Quassin, a pharmacologically active compound, is abundant in all parts of the Quassia amara L. plant.^14,20–22 However, there is limited scientific literature on the blood glucose-lowering effects of Quassia amara leaves, despite their traditional use for diabetes management.¹⁴ This study aims to investigate the blood glucose-lowering effects of the aqueous leaf extract of Quassia amara using a mouse model with diabetes induced by alloxan.

MATERIALS AND METHODS

The present study employed a pretest-posttest parallel group experimental design to investigate the blood glucose-lowering effects of the aqueous leaf extract of Quassia amara Linn. (ALQa) on alloxan-induced diabetes in 30 male ICR mice. The study was conducted at the Animal House of the Department of Pharmacology and Toxicology, University of the Philippines Manila from November 2023 to March 2024.

Ethical Approval

The animal experiment was registered with the Research Grants Administration Office (RGAO) with Reference number RGAO-2023-0895. It was conducted in stringent adherence to the highest ethical standards and by the protocols approved by the UPM-Institutional Animal Care and Use Committee (IACUC) with protocol number 2023-009. All necessary precautions were taken to ensure the animals' welfare and to minimize any potential pain or discomfort they may experience throughout the study. Furthermore, before initiating the research, comprehensive ethical approval was sought from both the UPM Research Ethics Board with reference number UPMREB 2023-0555-EX and the Institutional Biosafety and Biosecurity Committee (IBBC) of the University of the Philippines Manila with protocol number 2023-046.

Equipment and Reagents

The experimental setup involved the utilization of various equipment and reagents. These included the Easy Touch Glucose Cholesterol Uric acid (GCU) meter manufactured by Bioptik Technology Inc. Taiwan, Model ET-322BT which was tested and passed the standards, and 1-ml syringes procured from a commercial seller of medical devices in Manila, Philippines; USP Standard glyburide (glibenclamide USP 12601 with CAT NO 1295505), and alloxan monohydrate 99% (obtained from Sigma-Aldrich Co, Lot # BCBX0671, purchased from Chemline Scientific Corporation).²⁴ Dextrose powder was sourced from Mercury Drugstores, Manila. Whatman No. 1 filter paper, glass funnels, 100mL beakers, 0.9% Normal Saline, weighing balance, oven dryer (Model DGH 9030, China) and milling machine (Model; SBF 40TV 1000) were available at the UPCM-DPT Laboratory. Freeze dryer outsourced to justfruitsinc, Las Piñas Philippines, a company known for freeze drying. Oral gavage needles (Gauge 18 X 80 mm straight) were purchased from the MOTs Animal House – an accredited commercial provider of laboratory supplies. Additionally, distilled drinking water was procured from Watsons Philippines. Corn cob beddings and Altronmin pellet feeds were acquired from Dayvco Bio Philippines Corp. An iPhone 14 pro max camera was employed during the in-vivo assay for the documentation process.
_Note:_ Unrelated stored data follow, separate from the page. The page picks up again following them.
(** * ChaiScript bootstrap: POD helpers, string conversions and
      function-object utilities of [dispatchkit/bootstrap.hpp]

    A shallow embedding of the helper functions of namespace
    [chaiscript::bootstrap] and of the private static members of class
    [Bootstrap].  Functions that throw or mutate their first argument are
    written in a small state-and-exception monad; the numeric helpers are
    templates over the POD types the bootstrap registers ([double], [int],
    [size_t], [char], [boost::int64_t]). *)

From Stdlib Require Import ZArith QArith Bool Lia SpecFloat String.
From stdpp Require Import base option list strings gmap.

Local Set Warnings "-register-all".
Local Open Scope string_scope.
Local Open Scope Z_scope.

(** ** Exceptions and the computation monad *)

(** The exception classes thrown in bootstrap.hpp.  [bad_boxed_cast] and
    [runtime_error] carry their [what()] text, [arity_error] the pair
    (got, expected); [bad_lexical_cast] is Boost's conversion failure. *)
Inductive exception : Type :=
| bad_boxed_cast (what : string)
| arity_error (got expected : Z)
| runtime_error (what : string)
| bad_lexical_cast.

(** Result of running a function on a state [S]: it returns a value, it
    throws (the state reached so far is kept, as in C++), or its behaviour
    is undefined (a trap such as an integer division by zero, or a dangling
    handle). *)
Inductive outcome (S A : Type) : Type :=
| Returns (a : A) (s : S)
| Throws (e : exception) (s : S)
| Undefined.
Arguments Returns {S A} a s.
Arguments Throws {S A} e s.
Arguments Undefined {S A}.

Definition M (S A : Type) : Type := S -> outcome S A.

Definition ret {S A} (a : A) : M S A := fun s => Returns a s.

Definition bind {S A B} (m : M S A) (k : A -> M S B) : M S B :=
  fun s =>
    match m s with
    | Returns a s' => k a s'
    | Throws e s' => Throws e s'
    | Undefined => Undefined
    end.

Definition throw {S A} (e : exception) : M S A := fun s => Throws e s.
Definition undefined {S A} : M S A := fun _ => Undefined.
Definition get {S} : M S S := fun s => Returns s s.
Definition put {S} (s : S) : M S unit := fun _ => Returns tt s.
(** * Cosmic Ink (waves-xyl): audio bands, pop signal, morphing, gesture
      mapping and the procedural shape generators.

    Shallow embedding of
      - [src/services/audioService.ts]   ([AudioService.getFrequencyData],
        [generateShapePositions]),
      - [src/components/ParticleSystem.tsx]   (the [useFrame] callback,
        [randomAttributes], the vertex and fragment programs),
      - [src/components/VisionController.tsx] (the [onResults] callback),
      - [src/App.tsx] (the audio loop and the auto-morph timer),
      - the [ShapeType] enumeration and [AudioData] interface.

    Number model.  A JavaScript [number] is an IEEE-754 double.  Finite
    doubles are idealised as real numbers (no rounding); a computation that
    would produce [NaN] or [±Infinity] (division by zero, [undefined] used
    in arithmetic, a function applied outside its domain) yields [None].
    Where rounding itself is in question (the band means of
    [getFrequencyData], the stores of the morph loop and of
    [randomAttributes] into [Float32Array]s) the same code is also given in
    the arithmetic the program runs: binary64, module [Binary64], with
    binary32 stores, module [Binary32]. *)

From Stdlib Require Import Reals Lra Lia Psatz List ZArith Bool.
From Stdlib Require Import QArith Qabs SpecFloat.
Import ListNotations.
Open Scope R_scope.

(* ================================================================== *)
(** ** JavaScript numbers and typed arrays *)

(** [None] stands for a non-finite double ([NaN], [Infinity], [-Infinity]). *)
Definition number := option R.

Definition jsadd (a b : number) : number :=
  match a, b with
  | Some u, Some v => Some (u + v)
  | _, _ => None
  end.

(** [a / b] for a finite divisor [b]: a zero divisor gives [NaN] or
    [±Infinity], a non-finite dividend stays non-finite. *)
Definition jsdiv (a : number) (b : R) : number :=
  match a with
  | Some u => if Req_dec_T b 0 then None else Some (u / b)
  | None => None
  end.

(** [a || b] on numbers: [0] is falsy. *)
Definition jsOr (a b : R) : R := if Req_dec_T a 0 then b else a.

(** [Math.floor] of a real. *)
Definition floor (r : R) : Z := Int_part r.

(** [Math.acos]: [NaN] outside [[-1, 1]]. *)
Definition Math_acos (v : R) : number :=
  if Rle_dec (-1) v then if Rle_dec v 1 then Some (acos v) else None else None.

(** [Math.sqrt]: [NaN] on negative arguments. *)
Definition Math_sqrt (v : R) : number :=
  if Rle_dec 0 v then Some (sqrt v) else None.

(** [Math.pow(b, e)] for an exponent that is not an integer (integer
    exponents are written with [^]): a negative base gives [NaN], a zero
    base gives [0], [1] or [Infinity] by the sign of [e]. *)
Definition Math_pow (b e : R) : number :=
  if Rlt_dec 0 b then Some (Rpower b e)
  else if Req_dec_T b 0 then
    (if Rlt_dec 0 e then Some 0 else if Req_dec_T e 0 then Some 1 else None)
  else None.

(** Indexed store into a typed array: out of range is silently ignored. *)
Fixpoint upd {A : Type} (l : list A) (i : nat) (v : A) : list A :=
  match l, i with
  | [], _ => []
  | _ :: t, O => v :: t
  | h :: t, S j => h :: upd t j v
  end.

(* ================================================================== *)
(** ** IEEE-754 binary64 arithmetic

    The doubles themselves, with round-to-nearest-even, signed zeros,
    infinities and [NaN], on the Standard Library's [spec_float]. *)

Module Binary64.

Definition double := spec_float.
Definition prec : Z := 53.
Definition emax : Z := 1024.

(** An integer as a double (exact up to [2^53]). *)
Definition ofZ (k : Z) : double := binary_normalize prec emax k 0 false.

Definition add : double -> double -> double := SFadd prec emax.
Definition sub : double -> double -> double := SFsub prec emax.
Definition mul : double -> double -> double := SFmul prec emax.
Definition div : double -> double -> double := SFdiv prec emax.
Definition ltb : double -> double -> bool := SFltb.

(** The literals [0.1] and [0.5]: the doubles nearest to 1/10 and 1/2. *)
Definition lit_0_1 : double := div (ofZ 1) (ofZ 10).
Definition lit_0_5 : double := div (ofZ 1) (ofZ 2).
(** * jira-spillover.py: fetch loops, spillover classifier and summary

    A shallow embedding of [src/jira-spillover.py].  The script reads JSON
    from a REST service, classifies every issue of every closed sprint with
    a "spillover reason" and groups the spilled issues per assignee and
    reason.

    Python values are the values [response.json()] produces; exceptions are
    explicit ([result]); the two [while True] loops take fuel and answer
    [None] when it runs out; the REST service is a function of the request
    and of the requests made before it.  pandas is an external library: its
    string parser and its treatment of non-string arguments are fields of
    the class [Pandas], and what it does with a group of rows beyond
    sorting and counting is a field of the class [Frames].  The general
    statements hold for every instance; the module [Iso] gives one to
    compute with.  An instance of [Pandas] is pandas at the moment of one
    run: strings such as "now" are read off the clock, so two runs are
    compared under two instances. *)

From Stdlib Require Import ZArith List String Ascii Bool Lia PeanoNat.
From Stdlib Require Import Sorted Permutation OrderedTypeEx.
Import ListNotations.
Open Scope string_scope.
Open Scope list_scope.
Set Warnings "-register-all".

(** ** Python values *)

Module Py.
(** One value at the head of [s] (white space already skipped), nested
    [depth] arrays and objects deep.  [fuel] bounds the recursion; twice
    the length of the input is enough for every input, since each second
    call has read at least one byte ([scan_value_fuel] below). *)
Fixpoint scan_value (fuel : nat) (depth : N) (s : string) : option (jvalue * string) :=
  match fuel with
  | 0 => None
  | S fuel' =>
      match s with
      | EmptyString => None
      | String c r =>
          if Ascii.eqb c "{"%char then
            if N.leb maxNestingDepth depth then None
            else
              match skip_ws r with
              | EmptyString => None
              | String c1 r1 =>
                  if Ascii.eqb c1 "}"%char then Some (JObject [], r1)
                  else
                    match scan_members fuel' (N.succ depth) (String c1 r1) with
                    | Some (ms, rest) => Some (JObject ms, rest)
                    | None => None
                    end
              end
          else if Ascii.eqb c "["%char then
            if N.leb maxNestingDepth depth then None
            else
              match skip_ws r with
              | EmptyString => None
              | String c1 r1 =>
                  if Ascii.eqb c1 "]"%char then Some (JArray [], r1)
                  else
                    match scan_elems fuel' (N.succ depth) (String c1 r1) with
                    | Some (vs, rest) => Some (JArray vs, rest)
                    | None => None
                    end
              end
          else if Ascii.eqb c dquote then
            match scan_string 0 r with
            | Some (u, rest) => Some (JString u, rest)
            | None => None
            end
          else if (Ascii.eqb c "-"%char || isDigit c)%bool then
            match scan_number s with
            | Some (lit, rest) => Some (JNumber lit, rest)
            | None => None
            end
          else if Ascii.eqb c "t"%char then
            match scan_word "true" s with Some rest => Some (JBool true, rest) | None => None end
          else if Ascii.eqb c "f"%char then
            match scan_word "false" s with Some rest => Some (JBool false, rest) | None => None end
          else if Ascii.eqb c "n"%char then
            match scan_word "null" s with Some rest => Some (JNull, rest) | None => None end
          else None
      end
  end

(** The elements of an array from its first value up to the closing
    bracket. *)
with scan_elems (fuel : nat) (depth : N) (s : string) : option (list jvalue * string) :=
  match fuel with
  | 0 => None
  | S fuel' =>
      match scan_value fuel' depth s with
      | None => None
      | Some (v, r) =>
          match skip_ws r with
          | EmptyString => None
          | String c r1 =>
              if Ascii.eqb c ","%char then
                match scan_elems fuel' depth (skip_ws r1) with
                | Some (vs, rest) => Some (v :: vs, rest)
                | None => None
                end
              else if Ascii.eqb c "]"%char then Some ([v], r1)
              else None
          end
      end
  end

(** The members of an object from its first key up to the closing brace;
    each member keeps the bytes of its value. *)
with scan_members (fuel : nat) (depth : N) (s : string)
  : option (list (string * (bytes * jvalue)) * string) :=
  match fuel with
  | 0 => None
  | S fuel' =>
      match s with
      | EmptyString => None
      | String c r =>
          if negb (Ascii.eqb c dquote) then None
          else
            match scan_string 0 r with
            | None => None
            | Some (key, r1) =>
                match skip_ws r1 with
                | EmptyString => None
                | String c2 r2 =>
                    if negb (Ascii.eqb c2 ":"%char) then None
                    else
                      let sv := skip_ws r2 in
                      match scan_value fuel' depth sv with
                      | None => None
                      | Some (v, r3) =>
                          let m := (key, (consumed sv r3, v)) in
                          match skip_ws r3 with
                          | EmptyString => None
                          | String c4 r4 =>
                              if Ascii.eqb c4 ","%char then
                                match scan_members fuel' depth (skip_ws r4) with
                                | Some (ms, rest) => Some (m :: ms, rest)
                                | None => None
                                end
                              else if Ascii.eqb c4 "}"%char then Some ([m], r4)
                              else None
                          end
                      end
                end
            end
      end
  end.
Preparation of the Aqueous Leaf Extract of Quassia amara

The fresh matured leaves of Quassia amara L. were collected during the rainy season. The harvesting process involved gathering leaves from all sides of the Quassia amara tree at the former NIRPROMP-IHM Agricultural Medicinal Plants Garden, University of the Philippines, Los Baños (UPLB), Laguna. The harvested leaves were authenticated by Edwino S. Fernando Ph.D. of the Institute of Biology, University of the Philippines Diliman.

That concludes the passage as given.